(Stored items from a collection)
== Segment start ==

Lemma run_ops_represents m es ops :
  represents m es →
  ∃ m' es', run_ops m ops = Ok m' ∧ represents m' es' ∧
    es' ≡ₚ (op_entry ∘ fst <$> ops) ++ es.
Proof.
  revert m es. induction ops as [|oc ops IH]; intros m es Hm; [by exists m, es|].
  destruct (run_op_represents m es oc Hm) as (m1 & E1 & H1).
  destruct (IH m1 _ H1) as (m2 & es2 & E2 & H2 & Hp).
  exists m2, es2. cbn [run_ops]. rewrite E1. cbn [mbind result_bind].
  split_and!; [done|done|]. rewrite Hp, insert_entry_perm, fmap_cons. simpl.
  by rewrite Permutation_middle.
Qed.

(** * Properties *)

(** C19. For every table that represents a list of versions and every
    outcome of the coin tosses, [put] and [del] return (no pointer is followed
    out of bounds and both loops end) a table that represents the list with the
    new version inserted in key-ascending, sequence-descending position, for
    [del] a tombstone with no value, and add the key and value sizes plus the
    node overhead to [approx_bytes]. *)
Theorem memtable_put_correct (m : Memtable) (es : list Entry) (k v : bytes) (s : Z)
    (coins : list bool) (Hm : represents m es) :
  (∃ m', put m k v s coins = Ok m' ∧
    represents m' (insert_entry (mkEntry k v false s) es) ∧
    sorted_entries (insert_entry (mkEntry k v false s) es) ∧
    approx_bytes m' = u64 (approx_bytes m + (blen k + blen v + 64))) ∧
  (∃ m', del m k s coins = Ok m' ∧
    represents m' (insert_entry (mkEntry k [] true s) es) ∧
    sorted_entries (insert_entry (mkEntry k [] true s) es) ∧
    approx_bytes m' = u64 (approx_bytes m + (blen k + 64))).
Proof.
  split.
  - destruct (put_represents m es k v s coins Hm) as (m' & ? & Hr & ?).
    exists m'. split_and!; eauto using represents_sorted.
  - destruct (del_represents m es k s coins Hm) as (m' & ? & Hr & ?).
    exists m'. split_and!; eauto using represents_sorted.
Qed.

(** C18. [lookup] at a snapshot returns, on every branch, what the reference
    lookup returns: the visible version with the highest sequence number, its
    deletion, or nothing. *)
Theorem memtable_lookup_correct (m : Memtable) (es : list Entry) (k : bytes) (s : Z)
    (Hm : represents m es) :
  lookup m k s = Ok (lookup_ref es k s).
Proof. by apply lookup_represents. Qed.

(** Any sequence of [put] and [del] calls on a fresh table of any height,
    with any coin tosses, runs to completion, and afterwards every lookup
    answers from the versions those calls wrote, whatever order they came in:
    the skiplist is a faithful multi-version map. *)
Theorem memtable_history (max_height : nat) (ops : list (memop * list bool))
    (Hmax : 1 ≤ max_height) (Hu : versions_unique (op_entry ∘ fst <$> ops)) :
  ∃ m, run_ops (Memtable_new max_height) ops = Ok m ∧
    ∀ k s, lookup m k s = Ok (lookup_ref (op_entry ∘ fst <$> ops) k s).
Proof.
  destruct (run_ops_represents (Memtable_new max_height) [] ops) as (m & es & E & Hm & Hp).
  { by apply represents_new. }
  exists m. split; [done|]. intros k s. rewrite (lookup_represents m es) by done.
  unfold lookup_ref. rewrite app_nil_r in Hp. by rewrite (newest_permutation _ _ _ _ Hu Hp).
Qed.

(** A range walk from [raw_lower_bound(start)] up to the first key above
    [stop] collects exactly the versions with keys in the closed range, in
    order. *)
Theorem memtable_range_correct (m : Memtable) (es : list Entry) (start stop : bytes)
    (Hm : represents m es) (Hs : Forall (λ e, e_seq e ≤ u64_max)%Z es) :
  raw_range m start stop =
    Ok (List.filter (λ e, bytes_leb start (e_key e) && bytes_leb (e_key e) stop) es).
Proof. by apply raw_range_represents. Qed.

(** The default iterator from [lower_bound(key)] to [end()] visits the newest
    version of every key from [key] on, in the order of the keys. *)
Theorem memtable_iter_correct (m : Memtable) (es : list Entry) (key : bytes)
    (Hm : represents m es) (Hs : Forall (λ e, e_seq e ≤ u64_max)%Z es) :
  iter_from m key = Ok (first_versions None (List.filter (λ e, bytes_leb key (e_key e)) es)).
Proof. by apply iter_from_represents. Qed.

== Segment end ==

EXERCISE PROMPT>
Your answer should hold exactly the lines from the one containing "Proof. by apply lookup_represents. Qed." through the end of the entries above, and nothing else.

ANSWER TO THIS EXERCISE>
Proof. by apply lookup_represents. Qed.

(** Any sequence of [put] and [del] calls on a fresh table of any height,
    with any coin tosses, runs to completion, and afterwards every lookup
    answers from the versions those calls wrote, whatever order they came in:
    the skiplist is a faithful multi-version map. *)
Theorem memtable_history (max_height : nat) (ops : list (memop * list bool))
    (Hmax : 1 ≤ max_height) (Hu : versions_unique (op_entry ∘ fst <$> ops)) :
  ∃ m, run_ops (Memtable_new max_height) ops = Ok m ∧
    ∀ k s, lookup m k s = Ok (lookup_ref (op_entry ∘ fst <$> ops) k s).
Proof.
  destruct (run_ops_represents (Memtable_new max_height) [] ops) as (m & es & E & Hm & Hp).
  { by apply represents_new. }
  exists m. split; [done|]. intros k s. rewrite (lookup_represents m es) by done.
  unfold lookup_ref. rewrite app_nil_r in Hp. by rewrite (newest_permutation _ _ _ _ Hu Hp).
Qed.

(** A range walk from [raw_lower_bound(start)] up to the first key above
    [stop] collects exactly the versions with keys in the closed range, in
    order. *)
Theorem memtable_range_correct (m : Memtable) (es : list Entry) (start stop : bytes)
    (Hm : represents m es) (Hs : Forall (λ e, e_seq e ≤ u64_max)%Z es) :
  raw_range m start stop =
    Ok (List.filter (λ e, bytes_leb start (e_key e) && bytes_leb (e_key e) stop) es).
Proof. by apply raw_range_represents. Qed.

(** The default iterator from [lower_bound(key)] to [end()] visits the newest
    version of every key from [key] on, in the order of the keys. *)
Theorem memtable_iter_correct (m : Memtable) (es : list Entry) (key : bytes)
    (Hm : represents m es) (Hs : Forall (λ e, e_seq e ≤ u64_max)%Z es) :
  iter_from m key = Ok (first_versions None (List.filter (λ e, bytes_leb key (e_key e)) es)).
Proof. by apply iter_from_represents. Qed.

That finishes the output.